Dataset content section start

(* ===== verification/Sockets.v ===== *)
(** * Push connections: [pushSocket] of [internal/application/push_socket.go]

    The life of a push connection: the slot it holds until it has
    authenticated, the WebSocket handshake, the authentication, the messages
    its reader handles and the heartbeats.  A connection is served by two
    goroutines, the handler and the reader it starts, beside the other
    connections and the rest of the server; what one of them does between two
    waits is one step here, so that the steps of all of them interleave
    freely.  What the network does (whether a write succeeds, the bytes the
    peer sends before it falls silent) is an argument of the steps.

    Also here: the workers that flush the queues of all installations. *)

From S2P Require Import Prelude GoStrings NetIP Config Credentials Domain RegistrationStore SettingsSync AuditStore.
From S2P Require Import RateLimit DeliveryStore AuthStore Subscriptions PushSocket RegistrationInput OAuth Repositories.
From S2P Require Import Server Dispatch.
#[local] Open Scope Z_scope.
#[local] Open Scope go_scope.

(** ** SHA-1 ([crypto/sha1]) *)

Module Sha1.
Import PushSocket.

Definition w32 (z : Z) : Z := z mod 2 ^ 32.
Definition rotl (n x : Z) : Z := Z.lor (w32 (Z.shiftl x n)) (Z.shiftr x (32 - n)).

(** The message with its padding: a one bit, zeros, the length in bits. *)
Definition padded (m : bytes) : bytes :=
  let n := Z.of_nat (length m) in
  m ++ [128] ++ replicate (Z.to_nat ((55 - n) mod 64)) 0 ++ beBytes 8 (8 * n).

Fixpoint chunks (fuel n : nat) (l : bytes) : list bytes :=
  match fuel, l with
  | S fuel, _ :: _ => take n l :: chunks fuel n (drop n l)
  | _, _ => []
  end.

(** The 80 words of a block, latest first. *)
Fixpoint extend (turns : nat) (w : list Z) : list Z :=
  match turns with
  | O => w
  | S turns =>
      let at_ i := nth i w 0 in
      extend turns (rotl 1 (Z.lxor (Z.lxor (at_ 2%nat) (at_ 7%nat)) (Z.lxor (at_ 13%nat) (at_ 15%nat))) :: w)
  end.
Definition schedule (block : bytes) : list Z := rev (extend 64 (rev (beValue <$> chunks 16 4 block))).

Definition digest : Type := Z * Z * Z * Z * Z.

Definition round (h : digest) (tw : nat * Z) : digest :=
  let '(a, b, c, d, e) := h in
  let '(t, w) := tw in
  let notb := Z.lxor b (2 ^ 32 - 1) in
  let '(f, k) :=
    if (t <? 20)%nat then (Z.lor (Z.land b c) (Z.land notb d), 1518500249)
    else if (t <? 40)%nat then (Z.lxor (Z.lxor b c) d, 1859775393)
    else if (t <? 60)%nat then (Z.lor (Z.lor (Z.land b c) (Z.land b d)) (Z.land c d), 2400959708)
    else (Z.lxor (Z.lxor b c) d, 3395469782) in
  (w32 (rotl 5 a + f + e + k + w), a, rotl 30 b, c, d).

Definition addBlock (h : digest) (block : bytes) : digest :=
  let '(a, b, c, d, e) := h in
  let '(a', b', c', d', e') := foldl round h (imap pair (schedule block)) in
  (w32 (a + a'), w32 (b + b'), w32 (c + c'), w32 (d + d'), w32 (e + e')).

Definition initial : digest := (1732584193, 4023233417, 2562383102, 271733878, 3285377520).

Definition bytesOf (s : string) : bytes := Base64.byteZ <$> String.list_ascii_of_string s.
Definition stringOf (l : bytes) : string := String.string_of_list_ascii (Base64.Zbyte <$> l).

Definition Sum (s : string) : string :=
  let m := padded (bytesOf s) in
  let '(a, b, c, d, e) := foldl addBlock initial (chunks (length m) 64 m) in
  stringOf (beBytes 4 a ++ beBytes 4 b ++ beBytes 4 c ++ beBytes 4 d ++ beBytes 4 e).
(* ===== verification/SocketProofs.v ===== *)
(** * Push connections: theorems

    However the goroutines of the connections and of the rest of the server
    interleave: the slots for unauthenticated connections are held by exactly
    the connections that have not authenticated, at most 256 of them; the hub
    routes an installation to a connection that presented its secret, and
    every open authenticated connection is the one routed; and a connection
    acknowledges the deliveries of its own installation only. *)

From S2P Require Import Prelude GoStrings NetIP Config Credentials Domain RegistrationStore SettingsSync AuditStore.
From S2P Require Import RateLimit DeliveryStore DeliveryProofs AuthStore Subscriptions PushSocket PushSocketProofs RegistrationInput OAuth Repositories.
From S2P Require Import Server ServerProofs Dispatch DispatchProofs Sockets.
#[local] Open Scope Z_scope.
#[local] Open Scope go_scope.

Module SocketProofs.
Import RegistrationInput RateLimit Server PushSocket PushSocketProofs Dispatch Sockets.

(** ** What a connection's phase says *)

Definition unauthenticated (k : socket) : bool :=
  match handler k with Upgrading _ _ | Authenticating => true | _ => false end.
Definition registrationOf (k : socket) : option R.t :=
  match handler k with Connected registration | Serving registration => Some registration | _ => None end.
Definition isLive (k : socket) : bool := bool_decide (is_Some (registrationOf k)).

Definition waiting (m : gmap nat socket) : Z := Z.of_nat (size (filter (λ '(_, k), unauthenticated k = true) m)).
Definition attachedIn (m : gmap nat socket) : gset nat := dom (filter (λ '(_, k), isLive k = true) m).

Lemma elem_attachedIn m id : id ∈ attachedIn m ↔ ∃ k, m !! id = Some k ∧ isLive k = true.
Proof. unfold attachedIn. rewrite elem_of_dom. unfold is_Some. setoid_rewrite map_lookup_filter_Some. naive_solver. Qed.

Lemma isLive_spec k : isLive k = true ↔ ∃ registration, registrationOf k = Some registration.
Proof. unfold isLive. by rewrite bool_decide_eq_true. Qed.

(** How the count follows a change of one connection. *)
Lemma waiting_insert m id k :
  waiting (<[id := k]> m) =
  waiting m - (match m !! id with Some k0 => if unauthenticated k0 then 1 else 0 | None => 0 end)
  + (if unauthenticated k then 1 else 0).
Proof.
  unfold waiting. rewrite map_filter_insert.
  assert (∀ n : gmap nat socket,
    Z.of_nat (size (delete id (filter (λ '(_, k), unauthenticated k = true) n))) =
    Z.of_nat (size (filter (λ '(_, k), unauthenticated k = true) n)) -
    (match n !! id with Some k0 => if unauthenticated k0 then 1 else 0 | None => 0 end)) as Hdel.
  { intros n. rewrite map_size_delete.
    destruct (n !! id) as [k0|] eqn:Hk0; [destruct (unauthenticated k0) eqn:Hu|].
    - assert (filter (λ '(_, k), unauthenticated k = true) n !! id = Some k0) as Hf
        by (apply map_lookup_filter_Some; done).
      rewrite Hf. cbv beta iota. assert (size (filter (λ '(_, k), unauthenticated k = true) n) ≠ 0%nat); [|lia].
      intros H0%map_size_empty_inv. rewrite H0 in Hf. by rewrite lookup_empty in Hf.
    - assert (filter (λ '(_, k), unauthenticated k = true) n !! id = None) as ->; [|unfold Datatypes.id; lia].
      apply map_lookup_filter_None. right. intros k1 Hk1. congruence.
    - assert (filter (λ '(_, k), unauthenticated k = true) n !! id = None) as ->; [|unfold Datatypes.id; lia].
      apply map_lookup_filter_None. by left. }
  destruct (decide _) as [Hu|Hu].
  - rewrite Hu, <-insert_delete_eq, map_size_insert_None by apply lookup_delete_eq.
    rewrite Nat2Z.inj_succ, Hdel. lia.
  - apply not_true_is_false in Hu. rewrite Hu.
    specialize (Hdel m). rewrite <-map_filter_delete in Hdel. rewrite Hdel. lia.
Qed.

(** ** The hub under the server's functions *)

(** Connections may be closed; none is attached or detached. *)
Definition hub_kept {RS} (s s' : server RS) : Prop :=
  connections (hub s') = connections (hub s) ∧ shut (hub s) ⊆ shut (hub s').

#[export] Instance hub_kept_preorder {RS} : PreOrder (@hub_kept RS).
Proof. split; [by intros s|]. intros s1 s2 s3 [? ?] [? ?]. split; [congruence|set_solver]. Qed.

Lemma hub_kept_eq {RS} (s s' : server RS) : hub s' = hub s → hub_kept s s'.
Proof. intros H. unfold hub_kept. by rewrite H. Qed.

Lemma hub_inv_kept {RS} (s s' : server RS) f a : hub_kept s s' → hub_inv f (hub s) a → hub_inv f (hub s') a.
Proof. intros [Hc Hs] [Ho Hl]. split; rewrite Hc; [done|]. intros c Hin Hn. apply Hl; [done|set_solver]. Qed.

(** The invariant speaks of the owners of attached connections only. *)
Lemma hub_inv_owner f g h a : (∀ c, c ∈ a → f c = g c) → hub_inv f h a → hub_inv g h a.
Proof.
  intros Hfg [Ho Hl]. split.
  - intros id c Hc. destruct (Ho _ _ Hc) as [<- Hin]. by rewrite Hfg.
  - intros c Hin Hs. rewrite <-Hfg by done. by apply Hl.
Qed.

Section Hub.
Context {RS : Type} `{!RegistrationRepository RS}.
Context {rt : GoRuntime} {sha : Sha256} {uni : Unicode} (W : World).
Implicit Types (s : server RS) (y : system RS).

Lemma auditRecord_hub s record : hub (auditRecord W s record) = hub s.
Proof. apply DispatchProofs.auditRecord_frame. Qed.

Lemma Send_kept h i send :
  connections (Send h i send).1 = connections h ∧ shut h ⊆ shut (Send h i send).1.
Proof. unfold Send. destruct (_ !! i); [|done]. destruct (send _); [|done]. split; [done|]. cbn. set_solver. Qed.

Lemma flushOne_hub s i registration record : hub_kept s (flushOne W s i registration record).1.
Proof.
  unfold flushOne. destruct (_ == _).
  - unfold flushSocket. pose proof (Send_kept (hub s) i (Server.sendJSON W (ticks s))) as Hk.
    destruct (Send _ _ _) as [h err]. destruct err as [[]|]; exact Hk.
  - unfold flushSender, auditSend. apply hub_kept_eq.
    destruct (match sender W with None => _ | Some _ => _ end); cbn [fst Now]; by rewrite auditRecord_hub.
Qed.

Lemma flushLoop_hub s i registration records : hub_kept s (flushLoop W s i registration records).
Proof.
  induction records as [|record records IH] in s |- *; [done|]. cbn [flushLoop].
  pose proof (flushOne_hub s i registration record) as Hk. destruct (flushOne _ _ _ _ _) as [s1 continue].
  destruct continue; [|done]. by etrans.
Qed.

Lemma flushPending_hub s i : hub_kept s (flushPending W s i).
Proof. unfold flushPending. destruct (Get _ _); [|done]. apply (flushLoop_hub (tick s)). Qed.

Lemma deliveryTurn_hub s s' : deliveryTurn W s s' → hub_kept s s'.
Proof.
  intros (ended & flushed & Hf & ->). etrans; [|by apply hub_kept_eq].
  unfold flushPendingInstallations, flushStart in Hf.
  remember (s, mkFlushing (R.InstallationID <$> List (store s)) [] false) as x eqn:Hx.
  remember (flushed, mkFlushing [] [] ended) as z eqn:Hz.
  assert (hub_kept x.1 z.1) as Hk; [|by subst].
  clear Hx Hz. induction Hf as [x|x y z Hs _ IH]; [done|]. etrans; [|exact IH].
  destruct Hs; try done. apply flushPending_hub.
Qed.

(** ** Authentication *)

Lemma readLoop_installation fuel io c : installationID (readLoop fuel io c).1 = installationID c.
Proof.
  induction fuel as [|fuel IH] in io, c |- *; [done|]. cbn [readLoop].
  destruct (closed c); [done|]. destruct (readFrame (input c)) as [[[opcode payload] l]|]; [|done].
  repeat (case_match; try done); rewrite ?IH; try done;
    unfold writeFrame in *; repeat (case_match; simplify_eq; try done).
Qed.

Dataset content section end

Prompt >> Taking the material above, extract exactly and only the lines from the line with "induction records as" to the line with "repeat (case_match; try", inclusive of both.

Task result >>
  induction records as [|record records IH] in s |- *; [done|]. cbn [flushLoop].
  pose proof (flushOne_hub s i registration record) as Hk. destruct (flushOne _ _ _ _ _) as [s1 continue].
  destruct continue; [|done]. by etrans.
Qed.

Lemma flushPending_hub s i : hub_kept s (flushPending W s i).
Proof. unfold flushPending. destruct (Get _ _); [|done]. apply (flushLoop_hub (tick s)). Qed.

Lemma deliveryTurn_hub s s' : deliveryTurn W s s' → hub_kept s s'.
Proof.
  intros (ended & flushed & Hf & ->). etrans; [|by apply hub_kept_eq].
  unfold flushPendingInstallations, flushStart in Hf.
  remember (s, mkFlushing (R.InstallationID <$> List (store s)) [] false) as x eqn:Hx.
  remember (flushed, mkFlushing [] [] ended) as z eqn:Hz.
  assert (hub_kept x.1 z.1) as Hk; [|by subst].
  clear Hx Hz. induction Hf as [x|x y z Hs _ IH]; [done|]. etrans; [|exact IH].
  destruct Hs; try done. apply flushPending_hub.
Qed.

(** ** Authentication *)

Lemma readLoop_installation fuel io c : installationID (readLoop fuel io c).1 = installationID c.
Proof.
  induction fuel as [|fuel IH] in io, c |- *; [done|]. cbn [readLoop].
  destruct (closed c); [done|]. destruct (readFrame (input c)) as [[[opcode payload] l]|]; [|done].
  repeat (case_match; try done); rewrite ?IH; try done;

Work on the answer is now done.